A better question is why the mkinitcpio hook does risky things like delete the initramfs and vmlinuz in a pretransaction hook on every single kernel upgrade, but it is what it is...
Comment by Giancarlo Razzolini (grazzolini) - Friday, 21 February 2020, 15:05 GMT
I *think* the hook can be changed to posttransaction. But regardless of that, partial upgrades (or broken ones) are not supported either.
Comment by Eli Schwartz (eschwartz) - Friday, 21 February 2020, 15:18 GMT
There's a difference between "not supported" and "aggressively remove all possible recovery methods in order to rub it in the user's face".

I'm *quite* positive that the latter is not an opinion anyone here holds. :)

Just saying "it isn't supported" doesn't seem much like useful data if we are anyways going to make the failure mode degrade in a more graceful manner. No one thought it's a supported configuration, the ticket is about making it easier to recover, e.g. just re-run mkinitcpio manually.

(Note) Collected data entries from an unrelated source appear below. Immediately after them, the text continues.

(* ===== verification/LinkageTools.v ===== *)
(** * The linkage and target tools ([internal/mcp/linkage_tools.go],
    [internal/mcp/target_tools.go])

    What the linker made of the symbols, and the targets, as the handlers answer
    from the tables. *)

From S2P Require Import Prelude GoStrings Paths Store CallGraph SourceTools SymbolTools.
From Stdlib Require Import ZArith Lia.

(** ** Answers *)

Record DescribeLinkResolutionResponse := MkDescribeLinkResolution {
  dl_USR : string;
  dl_Target : string;
  dl_WinningObject : string;
  dl_LinkageKind : string;
  dl_LosingObjects : list string;
  dl_Archive : string;
  dl_Reachable : bool;
}.

Record WeakSymbol := MkWeakSymbol {
  ws_Symbol : SymbolRef;
  ws_Definitions : list Location;
  ws_Resolutions : list LinkResolution;
}.

Record UndefinedSymbol := MkUndefinedSymbol { us_Symbol : SymbolRef; us_CalledCount : nat }.

Record ICFGroup := MkICFGroup { ig_Winner : SymbolRef; ig_Losers : list SymbolRef; ig_ObjectFile : string }.

Record UnreachableSymbol := MkUnreachable { ur_Symbol : SymbolRef; ur_SectionKept : bool }.

Record EntryPoint := MkEntryPoint { ep_Symbol : SymbolRef; ep_Reason : string; ep_Location : Location }.

Record TargetSummary := MkTargetSummary {
  tg_Name : string;
  tg_Kind : string;
  tg_SourceCount : nat;
  tg_LinkedSymbols : nat;
}.

Record DescribeTargetResponse := MkDescribeTarget {
  dtg_Kind : string;
  dtg_LinkCommand : string;
  dtg_Sources : list (string * string);
  dtg_Archives : list string;
  dtg_LinkedSymbols : nat;
  dtg_Reachable : nat;
  dtg_EntryPoints : list EntryPoint;
}.

Inductive link_query_error := ErrTarget (e : query_error) | ErrNoResolution (usr target : string).

Definition linkageRowLimit : Z := 500.

(** One pass that keeps the first of each key, as the loops over rows with a [seen]
    map do; the loop ends once more than [limit] are kept, when there is a limit. *)
Fixpoint keep_first {A} (key : A → string) (limit : option nat) (seen : gset string) (out l : list A) : list A :=
  match l with
  | [] => out
  | x :: l =>
    if match limit with Some n => n <? length out | None => false end then out
    else if bool_decide (key x ∈ seen) then keep_first key limit seen out l
    else keep_first key limit ({[key x]} ∪ seen) (out ++ [x]) l
  end.

Section server.
Context (unzstd : string → option string) (ix : tool_index) (ProjectRoot : string).

Let gx := ti_graph ix.
Let symbols := ix_symbols gx.
Let resolutions := ix_resolutions gx.

Definition target_id (name : string) : result link_query_error Z :=
  match targetIDByName gx name with Ok id => Ok id | Err e => Err (ErrTarget e) end.

(** The rows of [link_resolutions] of one target, and of one symbol in it. *)
Definition of_target (tid : Z) (lr : link_resolution_row) : bool := (lr_target lr =? tid)%Z.
Definition resolved_in (tid : Z) (usr : string) : bool :=
  existsb (λ lr, of_target tid lr && String.eqb (lr_usr lr) usr) resolutions.

Definition handleDescribeLinkResolution (usr target : string) :
    result link_query_error DescribeLinkResolutionResponse :=
  tid ← target_id target;
  match List.find (λ lr, String.eqb (lr_usr lr) usr && of_target tid lr) resolutions with
  | None => Err (ErrNoResolution usr target)
  | Some lr =>
    Ok (MkDescribeLinkResolution usr target (lr_winning_object lr) (lr_linkage_kind lr) (lr_losing_objects lr)
          (lr_archive lr)
          (existsb (λ s, String.eqb (s_usr s) usr) symbols && resolved_in tid usr))
  end.

(** *** [list_weak_symbols] *)

Definition weakly_defined (s : symbol_row) : bool :=
  existsb (λ d, (d_symbol_id d =? s_id s)%Z && d_is_weak d) (ti_defs ix).

(** AND binds tighter than OR: the target narrows the second alternative only. *)
Definition weak_listed (target : string) (s : symbol_row) : bool :=
  weakly_defined s || (String.eqb (s_linkage s) "weak" && in_target gx target s).

Definition weakDefinitions (symbolID : Z) : list Location :=
  (λ d, enrich unzstd ix ProjectRoot (at_ (d_file d) (d_line d) 0) true) <$>
  order_by (λ d, [inl (d_file d); inr (d_line d)])
    (List.filter (λ d, (d_symbol_id d =? symbolID)%Z && d_is_weak d) (ti_defs ix)).

Definition handleListWeakSymbols (target : string) : list WeakSymbol :=
  (λ s, MkWeakSymbol (ref_of s) (weakDefinitions (s_id s)) (symbolTargets ix (s_usr s) (s_id s)).2) <$>
    sort_by s_name (List.filter (weak_listed target) symbols).

(** *** [list_undefined_symbols] *)

Definition defined (s : symbol_row) : bool := existsb (λ d, d_symbol_id d =? s_id s)%Z (ti_defs ix).

Definition calls_into (tid : Z) (s : symbol_row) : list edge_row :=
  List.filter (λ e, String.eqb (e_source e) "objdump" && bool_decide (e_target e = Some tid) &&
                    (e_callee e =? s_id s)%Z) (ix_edges gx).

(** The join and its GROUP BY: a symbol without edges makes no group. *)
Definition handleListUndefinedSymbols (target : string) : result link_query_error (list UndefinedSymbol) :=
  tid ← target_id target;
  Ok ((λ s, MkUndefinedSymbol (ref_of s) (length (calls_into tid s))) <$>
        sort_by s_name (List.filter (λ s, negb (defined s) && negb (length (calls_into tid s) =? 0)) symbols)).

(** *** [list_icf_groups] *)

Definition icf_losers (gid : Z) : list SymbolRef :=
  ref_of <$> sort_by s_name
    (List.filter (λ m, m_group m =? gid)%Z (ti_icf_members ix) ≫= λ m,
       List.filter (λ s, s_id s =? m_symbol m)%Z symbols).

Definition icf_rows (keep : symbol_row → bool) : list ICFGroup :=
  (λ gw, MkICFGroup (ref_of gw.2) (icf_losers (g_id gw.1)) (g_object gw.1)) <$>
    sort_by (λ gw, s_name gw.2)
      (ti_icf_groups ix ≫= λ g, (g,.) <$> List.filter (λ s, (s_id s =? g_winner g)%Z && keep s) symbols).

Definition handleListICFGroups (target : string) : result link_query_error (list ICFGroup) :=
  if String.eqb target "" then Ok (icf_rows (λ _, true))
  else tid ← target_id target; Ok (icf_rows (λ s, resolved_in tid (s_usr s))).

(** *** [list_unreachable_symbols] *)

Definition linked_kind (kind : string) : bool := bool_decide (kind ∈ ["executable"; "shared_library"]).
Definition is_linked (tid : Z) : bool := existsb (λ t, (t_id t =? tid)%Z && linked_kind (t_kind t)) (ix_targets gx).

Definition handleListUnreachableSymbols (target : string) (limit : option Z) :
    result link_query_error (list UnreachableSymbol * bool) :=
  tid ← target_id target;
  Ok (cut (rowLimit limit linkageRowLimit)
        ((λ s, MkUnreachable (ref_of s) true) <$>
           sort_by s_name (List.filter (λ s, is_linked tid && negb (resolved_in tid (s_usr s))) symbols))).

(** *** [list_entry_points] *)

(** A symbol once for each of its resolutions in the target and of its definitions;
    ["", 0] stands for none. *)
Definition definition_places (s : symbol_row) : list (string * Z) :=
  match (λ d, (d_file d, d_line d)) <$> List.filter (λ d, d_symbol_id d =? s_id s)%Z (ti_defs ix) with
  | [] => [("", 0%Z)]
  | l => l
  end.
Definition reached_rows (tid : Z) (s : symbol_row) : list (symbol_row * (string * Z)) :=
  List.filter (λ lr, of_target tid lr && String.eqb (lr_usr lr) (s_usr s)) resolutions ≫= λ _,
    (s,.) <$> definition_places s.

Definition is_main (s : symbol_row) : bool := String.eqb (s_name s) "main".

Definition place (snippets : bool) (p : string * Z) : Location :=
  if String.eqb p.1 "" then at_ "" 0 0 else enrich unzstd ix ProjectRoot (at_ p.1 p.2 0) snippets.

Definition entry_rows (tid : Z) : list (symbol_row * (string * Z)) :=
  order_by (λ r, [inr (if is_main r.1 then 0 else 1)%Z; inl (s_name r.1)])
    (List.filter (λ s, is_main s || String.eqb (s_linkage s) "external") symbols ≫= reached_rows tid).

Definition handleListEntryPoints (target : string) (limit : option Z) (snippets : bool) :
    result link_query_error (list EntryPoint * bool) :=
  tid ← target_id target;
  let limit := rowLimit limit linkageRowLimit in
  let out := keep_first (λ r, s_usr r.1) (Some limit) ∅ [] (entry_rows tid) in
  let out := (λ r, MkEntryPoint (ref_of r.1) (if is_main r.1 then "main" else "exported") (place snippets r.2)) <$> out in
  let truncated := limit <? length out in
  Ok (if truncated then take limit out else out, truncated).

Moving the hook to post-transaction should I think mean (unless one hook ran, but not the other) that an aborted transaction leaves behind the old, working kernel+initramfs but cannot modprobe once booted. Moving the kernel handling back into the package as we used to do would mean the user simply re-runs mkinitcpio by hand to recover.
Comment by Giancarlo Razzolini (grazzolini) - Friday, 21 February 2020, 17:00 GMT
@Eli,

You know quite well that nobody is aggressively removing the possibility, so I don't see the need to bring this up. As I've said, I *think* it can be moved to PostTransaction, but, if I recall correctly, there was one use case where it required the hook to run PreTransaction. I will confirm if that's the case.

But even if it's moved to PostTransaction but any other hook fail/breaks the upgrade, the user might end up with an unbootable system. Which is why a lot of care must be taken when touching alpm hooks.
Comment by Bartosz Tomczyk (bartekplus) - Tuesday, 03 March 2020, 14:55 GMT
It happened to me some time ago. There was power outage during the update and I end up with empty /boot (no initramfs at all - both LTS and linux initramfs were missing). I have to use live cd to chroot into and regenerate initramfs with mkinitcpio.
I have installed two kernels(linux and linux-lts) just to avoid non bootable PC, but in this case, it's useless.

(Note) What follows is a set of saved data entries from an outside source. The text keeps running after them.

Lemma described_fields pr ds src t n u d :
  types_from pr ds src t → src !! n = Some (u, d) →
  order_by (λ f, [inr (tf_ordinal f)]) (List.filter (λ f, tf_type f =? Z.of_nat (S n))%Z (dt_fields t)) =
    field_rows (Z.of_nat (S n)) (dc_fields d).
Proof.
  intros Ht Hn. rewrite (tf_fields _ _ _ _ Ht).
  pose proof (filter_group tf_type (λ n x, field_rows (Z.of_nat (S n)) (dc_fields x.2)) 0 src n) as E.
  rewrite Nat.add_0_l in E. rewrite E.
  - rewrite Hn. apply order_by_ascending. unfold field_rows. by apply imap_ascending.
  - intros k x r Hr. unfold field_rows in Hr. apply list_elem_of_lookup in Hr as [j Hj]. rewrite list_lookup_imap in Hj.
    destruct (_ !! j); [|done]. by injection Hj as <-.
Qed.

(** ** Properties *)

(** What [serve] finds at the path of the index. *)
Definition file_of (i : index_tables) : index_file :=
  IndexFile (xt_meta i) (Some (length (dt_symbols (xt_dwarf i)))) (Some (length (tt_targets (xt_targets i))))
    (Some (size (sources (xt_sources i)))).

(** Its meta table passes the checks of serve. *)
Lemma runServe_made m Version o globs intro bd i :
  made m Version o globs intro bd i →
  xt_meta i !! "schema_version" = Some SchemaVersion ∧
  is_Some (match runServe (Database (file_of i)) with Ok s => Some s | Err _ => None end).
Proof.
  intros Hm. assert (xt_meta i !! "schema_version" = Some SchemaVersion) as Hv.
  { rewrite (mk_meta _ _ _ _ _ _ _ Hm). unfold meta_of, stamps. cbn [foldl fst snd].
    by rewrite !lookup_insert_ne, lookup_singleton_eq. }
  split; [done|]. unfold runServe. cbn. rewrite Hv. by eexists.
Qed.

(** C1: In an index that the passes made every reference of the schema finds its row —
    of symbols, targets, types, folding groups and blobs — and the keys are unique,
    so that no join of a tool drops or repeats a row for want of either. *)
Theorem passes_intact m Version o globs intro bd i :
  passes m Version o globs intro bd = Val (Ok i) → intact i.
Proof. intros H%passes_made. by eapply made_intact. Qed.

(** C17: An index that the passes made is one that serve starts on and a reload takes:
    the schema version is the served one, the stamp is that of the run and the
    counts are those of its tables. *)
Theorem passes_served m Version o globs intro bd i path :
  passes m Version o globs intro bd = Val (Ok i) →
  is_Some (match runServe (Database (file_of i)) with Ok s => Some s | Err _ => None end) ∧
  describeIndex (file_of i) path =
    Ok (MkReloadResponse path SchemaVersion (m_now m) "" false (length (dt_symbols (xt_dwarf i)))
          (length (tt_targets (xt_targets i))) (size (sources (xt_sources i)))).
Proof.
  intros Hm%passes_made. destruct (runServe_made _ _ _ _ _ _ _ Hm) as [Hv Hs]. split; [exact Hs|].
  assert (xt_meta i !! "indexed_at" = Some (m_now m)) as Ha.
  { rewrite (mk_meta _ _ _ _ _ _ _ Hm). unfold meta_of, stamps. cbn [foldl fst snd]. by rewrite lookup_insert_ne, lookup_insert_eq. }
  unfold describeIndex. cbn [f_meta file_of]. rewrite Hv, String.eqb_refl. cbn [negb]. by rewrite Ha.
Qed.

(** C3: After a run that passed the preflight, every object's callgraph dump has been
    read, and list_callees, when not cut, answers with exactly the symbols that a
    call of some dump goes to from the one asked about, ends resolved in the unit of
    the dump. *)
Theorem list_callees_exact m Version o globs intro bd i u l :
  prepare m o = Ok (globs, intro, bd) → passes m Version o globs intro bd = Val (Ok i) →
  handleListCallees (graph_of i) u "" = Ok (l, false) →
  ∃ tus, Forall2 (λ art tu, parseTU (m_text m) (m_gunzip m) art = Ok tu) (BuildDir.Objects bd) tus ∧
    Forall (λ tu, is_Some (tu_cgraph tu)) tus ∧
    ∀ v, v ∈ CallGraph.USR <$> l.*1 ↔
         dump_call (Resolver.NewPathResolver (m_cwd m) (o_builddir o) (o_project_root o)) tus u v.
Proof.
  intros Hprep Hp Hl. pose proof (passes_made _ _ _ _ _ _ _ Hp) as Hmade.
  pose proof (λ v j, made_ids _ _ _ _ _ _ _ v j Hmade) as Hids.
  destruct (made_units _ _ _ _ _ _ _ Hmade) as (tus & Htus & Hc).
  destruct Hmade as [_ _ Htg Hlk _ _]. set (pr := Resolver.NewPathResolver _ _ _) in *.
  exists tus. split; [done|]. split.
  { apply Forall_forall. intros tu [n Hn]%list_elem_of_lookup.
    destruct (Forall2_lookup_r _ _ _ _ _ Htus Hn) as (art & Ha & Hparse). apply list_elem_of_lookup_2 in Ha.
    destruct (pp_dumps _ _ _ (prepare_prepared _ _ _ _ _ Hprep) art Ha) as (H1 & H2 & H3).
    by destruct (parseTU_dumps _ _ _ _ Hparse H1 H2 H3) as (_ & ? & _). }
  unfold handleListCallees in Hl. apply neighbors_ids in Hl as (iu & Hiu & Hin).
  assert (st_ids (ct_symbols (xt_compiler i)) !! u = Some iu) as Hu.
  { unfold symbolIDByUSR in Hiu. destruct (List.find _ _) as [s|] eqn:Ef; [|done]. injection Hiu as <-.
    apply List.find_some in Ef as [Hs <-%String.eqb_eq]. apply Hids. exists s. split; [by apply list_elem_of_In|done]. }
  apply (Link_linked _ _ _ _ pr _ (xt_targets i)) in Hlk as [_ Hle _]; [|done].
  intros v. rewrite list_elem_of_fmap. setoid_rewrite Hin. setoid_rewrite elem_of_neighbor_query. split.
  - intros (r & -> & e & s & He & Hk & Hs & Hse & _ & ->). cbn [CallGraph.USR ref_of].
    unfold cgraph_edge in Hk. apply andb_true_iff in Hk as [Hk1%Z.eqb_eq Hk2%String.eqb_eq].
    apply elem_of_app in He as [He|He]; [|apply Hle in He as (_ & _ & He & _); congruence].
    apply list_elem_of_fmap in He as ([a b] & -> & Hab). cbn in Hk1, Hse. subst a.
    eapply ingest_calls; [exact Hc|exact Hu| |exact Hab]. apply Hids. by exists s.
  - intros Hcall. destruct (dump_call_ids _ _ _ _ _ _ Hc Hcall) as [_ [j Hj]].
    pose proof Hj as (s & Hs & Hv & Hsj)%Hids. exists (ref_of s). split; [done|].
    exists (EdgeRow iu j "compiler_cgraph" None), s. split_and!; try done.
    + apply elem_of_app. left. apply list_elem_of_fmap. exists (iu, j). split; [done|]. by eapply ingest_calls.
    + unfold cgraph_edge. cbn. by rewrite Z.eqb_refl.
Qed.

Lemma find_lookup {A} (p : A → bool) l x : List.find p l = Some x → p x = true ∧ ∃ n, l !! n = Some x.
Proof. intros [Hin Hp]%List.find_some. split; [done|]. by apply list_elem_of_lookup, list_elem_of_In. Qed.

(** C10: describe_type answers about exactly the types that the objects' debug
    information declares in the project, and shows the first declaration of the
    type, with its members in their order and no member of another type. *)
Theorem describe_type_exact unzstd root m Version o globs intro bd i usr :
  passes m Version o globs intro bd = Val (Ok i) →
  ∃ infos, Forall2 (object_info (m_elf m)) (sort_strings (BuildDir.Object <$> BuildDir.Objects bd)) infos ∧
    match handleDescribeType unzstd (tools_of i) root usr with
    | Err _ => ∀ d, d ∈ mjoin (decls <$> infos) →
        decl_usr (Resolver.NewPathResolver (m_cwd m) (o_builddir o) (o_project_root o)) d ≠ Val (Some usr)
    | Ok r => ∃ d, List.find (λ d, bool_decide
          (decl_usr (Resolver.NewPathResolver (m_cwd m) (o_builddir o) (o_project_root o)) d = Val (Some usr)))
          (mjoin (decls <$> infos)) = Some d ∧
        tr_Name r = dc_name d ∧ tr_Kind r = dc_kind d ∧ tr_Underlying r = dc_underlying d ∧
        tr_ByteSize r = Z.max 0 (dc_size d) ∧
        tr_Fields r = (λ f, (fi_Name f, fi_Type f, ByteOffset f)) <$> dc_fields d ∧
        ∀ c, c ∈ tr_Constants r → ∃ k, k ∈ dc_constants d ∧ c.1.2 = ec_Name k ∧ c.2 = ec_Value k
    end.
Proof.
  intros [_ Hd _ _ _ _]%passes_made. set (pr := Resolver.NewPathResolver _ _ _) in *. unfold DWARF in Hd.
  rewrite sort_by_keys in Hd. apply put_objects_types in Hd as (infos & Hi & src & Ht); [|done]. exists infos. split; [done|].
  pose proof (tf_rows _ _ _ _ Ht) as Hr. unfold handleDescribeType. cbn [tools_of ti_types ti_fields ti_constants].
  destruct (List.find _ (dt_types _)) as [t|] eqn:Ef.
  - apply find_lookup in Ef as [Hu%String.eqb_eq [n Hn]]. rewrite Hr, list_lookup_imap in Hn.
    destruct (src !! n) as [[u d]|] eqn:E; [|done]. injection Hn as <-. cbn in Hu. subst u. exists d.
    split; [by apply (tf_first _ _ _ _ Ht), list_elem_of_lookup_2 with n|]. cbn -[Z.of_nat order_by].
    split; [done|]. split; [done|]. split; [done|]. split; [destruct (Z.ltb_spec 0 (dc_size d)); cbn; lia|]. split.
    + rewrite (described_fields _ _ _ _ _ _ _ Ht E). unfold field_rows. rewrite fmap_imap.
      apply (imap_const (λ f, (fi_Name f, fi_Type f, ByteOffset f))).
    + intros c (x & -> & Hx)%list_elem_of_fmap. rewrite order_by_perm in Hx.
      apply list_elem_of_In, List.filter_In in Hx as [Hx Hid%Z.eqb_eq]. apply list_elem_of_In in Hx.
      apply (tf_constants _ _ _ _ Ht) in Hx as (n' & u' & d' & k & Hn' & Hk & _ & Hty & Hname & Hval).
      assert (n' = n) as -> by lia. rewrite E in Hn'. injection Hn' as _ <-. exists k. by cbn.
  - intros d Hd' Hdu. pose proof (tf_all _ _ _ _ Ht d usr Hd' Hdu) as Hin.
    apply list_elem_of_fmap in Hin as ([u d'] & -> & [n Hn]%list_elem_of_lookup).
    eapply List.find_none in Ef; [|apply list_elem_of_In, (list_elem_of_lookup_2 _ n); by rewrite Hr, list_lookup_imap, Hn].
    cbn in Ef. by rewrite String.eqb_refl in Ef.
Qed.

(** ** Example: the run of [Collect] *)

Definition ex_prepared : list ExternalGlob.ExternalGlob * Introspection * BuildDir.BuildDir :=
  Eval vm_compute in
  match prepare ex_machine ex_options with Ok p => p | Err _ => ([], ex_intro, ex_build) end.

Lemma ex_prepares : prepare ex_machine ex_options = Ok ex_prepared.
Proof. vm_compute. reflexivity. Qed.

Definition ex_passes : outcome (result pass_error index_tables) :=
  passes ex_machine "dev" ex_options ex_prepared.1.1 ex_prepared.1.2 ex_prepared.2.

Definition ex_index_tables : index_tables :=
  match ex_passes with
  | Val (Ok i) => i
  | _ => IndexTables ∅ (CompilerTables (SymbolTables [] [] ∅) [] [] [] (IcfTables [] [] 0) ∅ (MkCompilerSummary 0 0 0 0 0))
           (after_compiler ex_compiled) (TargetsTables [] [] ∅) (LinkTables [] [] (MkLinkSummary 0 0)) empty_tables
  end.

Lemma ex_passes_ok : ex_passes = Val (Ok ex_index_tables).
Proof. vm_compute. reflexivity. Qed.

Lemma passes_intact_witness : intact ex_index_tables.
Proof. exact (passes_intact _ _ _ _ _ _ _ ex_passes_ok). Defined.

Lemma passes_served_witness :
  describeIndex (file_of ex_index_tables) "/tmp/x.hbr" =
    Ok (MkReloadResponse "/tmp/x.hbr" SchemaVersion "2025-01-01T00:00:00Z" "" false 2 1 1) ∧
  is_Some (match runServe (Database (file_of ex_index_tables)) with Ok s => Some s | Err _ => None end).
Proof.
  pose proof (passes_served _ _ _ _ _ _ _ "/tmp/x.hbr" ex_passes_ok) as [H1 H2].
  split; [vm_compute; reflexivity|exact H1].
Defined.

Lemma list_callees_exact_witness :
  ∃ l, handleListCallees (graph_of ex_index_tables) "c:@F@main" "" = Ok (l, false) ∧
    CallGraph.USR <$> l.*1 = ["c:a.c@F@helper"] ∧
    ∃ tus, Forall2 (λ art tu, parseTU (m_text ex_machine) (m_gunzip ex_machine) art = Ok tu)
             (BuildDir.Objects ex_prepared.2) tus ∧
      Forall (λ tu, is_Some (tu_cgraph tu)) tus ∧
      ∀ v, v ∈ CallGraph.USR <$> l.*1 ↔ dump_call (Resolver.NewPathResolver "/p" "/p/build" "/p") tus "c:@F@main" v.
Proof.
  eexists. split; [vm_compute; reflexivity|]. split; [vm_compute; reflexivity|].
  eapply (list_callees_exact ex_machine "dev" ex_options ex_prepared.1.1 ex_prepared.1.2 ex_prepared.2 ex_index_tables);
    vm_compute; reflexivity.
Defined.

Lemma describe_type_exact_witness :
  ∃ r, handleDescribeType (λ _, None) (tools_of ex_index_tables) "/p" "c:a.h@S@node" = Ok r ∧
    tr_Fields r = [("len", "int", 0%Z)] ∧
    ∃ infos, Forall2 (object_info (m_elf ex_machine)) (sort_strings (BuildDir.Object <$> BuildDir.Objects ex_prepared.2)) infos.
Proof.
  destruct (describe_type_exact (λ _, None) "/p" _ _ _ _ _ _ _ "c:a.h@S@node" ex_passes_ok) as (infos & Hi & _).
  eexists. split; [vm_compute; reflexivity|]. split; [vm_compute; reflexivity|]. by exists infos.
Defined.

I think that updates should be atomic. We should avoid situation where we left unbootable PC. Can we generate new initrafmfs first and then just do an atomic update( with mv?) ?
Comment by Giancarlo Razzolini (grazzolini) - Tuesday, 03 March 2020, 15:01 GMT
@Bartosz

This could've happened regardless if the kernel is copied by a hook or installed by the package. The only way to solve this would be to have kernel versioning or, at minimum, some kernel dance where the hook copies the old kernel and initramfs to something else and install the new one, which I don't really like and could also have the same issue, if the interruptions happens at the worse time.
Comment by Bartosz Tomczyk (bartekplus) - Tuesday, 03 March 2020, 15:41 GMT
@grazzolini

I got it, but the current design is broken. And having multiple kernel packages don't help. I think most people use -lts kernel as failsave fallback, but it don't help at all. It would be great to workaround the issue somehow(upgrade linux packages one by one not all at once), or at least print warning some warning.
Comment by Eli Schwartz (eschwartz) - Tuesday, 03 March 2020, 15:54 GMT
That isn't entirely true, because people did not have these issues with nearly as much regularity back when the kernel was installed by the package and the initramfs was never deleted, only updated in place.

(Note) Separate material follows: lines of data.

Definition SchemaJoinRecipes : list SchemaJoin := [
  MkSchemaJoin
    ("Resolve a name to a symbol row (identity), including link-time clones like foo.constprop.0 " +:+
      "— same lookup find_symbol exact=true performs")
    (sql ["SELECT s.*";
      "FROM symbols s";
      "WHERE s.name = :name";
      "   OR EXISTS (";
      "        SELECT 1 FROM json_each(s.linkage_names)";
      "        WHERE json_each.value = :name";
      "      )"]);
  MkSchemaJoin
    ("All defs of a symbol (multi-def: multi-executable main, weak+strong hook, static-inline " +:+
      "header)")
    (sql ["SELECT sd.file, sd.line, sd.decl_file, sd.decl_line, sd.is_weak, sd.linkage_name";
      "FROM symbol_definitions sd";
      "JOIN symbols s ON sd.symbol_id = s.id";
      "WHERE s.usr = :usr"]);
  MkSchemaJoin
    ("Source-view callers of a function (from GCC's cgraph, target-agnostic)")
    (sql ["SELECT caller.usr, caller.name";
      "FROM call_edges e";
      "JOIN symbols caller ON caller.id = e.caller_id";
      "JOIN symbols callee ON callee.id = e.callee_id";
      "WHERE callee.usr = :usr AND e.source = 'compiler_cgraph'"]);
  MkSchemaJoin
    ("Runtime-view callers per target (from objdump, post-inlining, post-optimization)")
    (sql ["SELECT caller.usr, caller.name, t.name AS target";
      "FROM call_edges e";
      "JOIN symbols caller ON caller.id = e.caller_id";
      "JOIN symbols callee ON callee.id = e.callee_id";
      "JOIN targets t ON t.id = e.target_id";
      "WHERE callee.usr = :usr AND e.source = 'objdump'"]);
  MkSchemaJoin
    ("What happened to one call: every pass's decision, plus whether the inlined body survived " +:+
      "into the object. A row in inline_records with no matching inline_instances row means GCC " +:+
      "inlined the callee and then folded the copy away.")
    (sql ["SELECT r.pass, r.inlined, r.reason, r.file, r.line,";
      "       (SELECT COUNT(*) FROM inline_instances i";
      "         WHERE i.caller_id = r.caller_id AND i.callee_id = r.callee_id) AS surviving_bodies";
      "FROM inline_records r";
      "JOIN symbols caller ON caller.id = r.caller_id";
      "JOIN symbols callee ON callee.id = r.callee_id";
      "WHERE caller.usr = :caller_usr AND callee.usr = :callee_usr"]);
  MkSchemaJoin
    ("Where a function's body was inlined to (the reverse question — useful for a symbol with no " +:+
      "runtime callers)")
    (sql ["SELECT caller.usr, caller.name, i.depth, i.file, i.line, i.object";
      "FROM inline_instances i";
      "JOIN symbols callee ON callee.id = i.callee_id";
      "JOIN symbols caller ON caller.id = i.caller_id";
      "WHERE callee.usr = :usr"]);
  MkSchemaJoin
    ("Fetch source content for a location returned by any tool")
    (sql ["SELECT s.path, s.blob_hash, b.size";
      "FROM sources s JOIN blobs b ON b.hash = s.blob_hash";
      "WHERE s.path = :path"]);
  MkSchemaJoin
    ("Reachability of a symbol per target (present row = reachable; absent row = dead-stripped, " +:+
      "dynamically resolved, or fully inlined away)")
    (sql ["SELECT t.name AS target, r.reachable, r.section_kept";
      "FROM symbol_reachability r";
      "JOIN symbols s ON s.id = r.symbol_id";
      "JOIN targets t ON t.id = r.target_id";
      "WHERE s.usr = :usr"]);
  MkSchemaJoin
    ("Which object supplied a symbol in a given target (weak-strong resolution)")
    (sql ["SELECT lr.winning_object, lr.linkage_kind, lr.archive, lr.losing_objects";
      "FROM link_resolutions lr";
      "JOIN targets t ON t.id = lr.target_id";
      "WHERE lr.usr = :usr AND t.name = :target"]);
  MkSchemaJoin
    ("Read the declaration site of a symbol from an external header (only useful when collect was " +:+
      "invoked with --include-external and the DWARF decl_file falls under the packed globs; empty " +:+
      "result otherwise)")
    (sql ["SELECT es.abs_path, es.blob_hash, sd.decl_line";
      "FROM symbol_definitions sd";
      "JOIN symbols s ON s.id = sd.symbol_id";
      "JOIN external_sources es ON es.abs_path = sd.decl_file";
      "WHERE s.usr = :usr"]);
  MkSchemaJoin
    ("Read a build-tree file (configure_file / custom_target output) via generated_sources. Key " +:+
      "is builddir-relative — the same value list_source_files returns for IsGenerated=true rows " +:+
      "whose Path does not start with '/'.")
    (sql ["SELECT gs.builddir_rel, gs.blob_hash, b.size";
      "FROM generated_sources gs JOIN blobs b ON b.hash = gs.blob_hash";
      "WHERE gs.builddir_rel = :builddir_rel"])].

The problem here is that the window of opportunity for breakage increased drastically from "if something goes wrong in between the kernel package stage of the transaction and the mkinitcpio hook" to "if something goes wrong at any point in time". Because the working kernel and working initramfs is deleted before the transaction even started, for every upgrade.

Furthermore, with the old, correct method of updating the initramfs and only deleting it when the package itself is removed (via a pre/post _remove scriptlet, but Type = Package would work equally well, as would Type = File; Target = /boot/vmlinuz-*), a kernel that had e.g. the in-use filesystem driver for the rootfs as a builtin could boot into at least a recovery shell in the initramfs and might be able to repair things... even if the kernel was updated but pacman (or even the operating system?) crashed before rebuilding the initramfs. Admittedly, a custom kernel that has the filesystem drivers as builtins could ignore all mkinitcpio changes, refuse to "register" itself with the `pkgbase` file, and ship its own alpm hook for mkinitcpio since the one installed by the mkinitcpio package is useless to people who just want to trigger `mkinitcpio -p $preset` and nothing else.
Also, since /etc/mkinitcpio.d/*.preset is not deleted, if pacman crashed (for example during the PostTransaction hooks) but the system didn't, you could manually run mkinitcpio -p $preset. In the current state of things, you cannot, because that configuration file is removed on every upgrade too (which incidentally means that it is useless to try modifying it).

I will be happy to see the current core/mkinitcpio hooks improved to be *less* breakable and thus closer to the historic state, but for my own personal use I'm still going to be rolling my own kernel and mkinitcpio package to ensure the rest of the robustness I require... As a user, I have not seen a single advantage this new hook brings, but I've seen many disadvantages.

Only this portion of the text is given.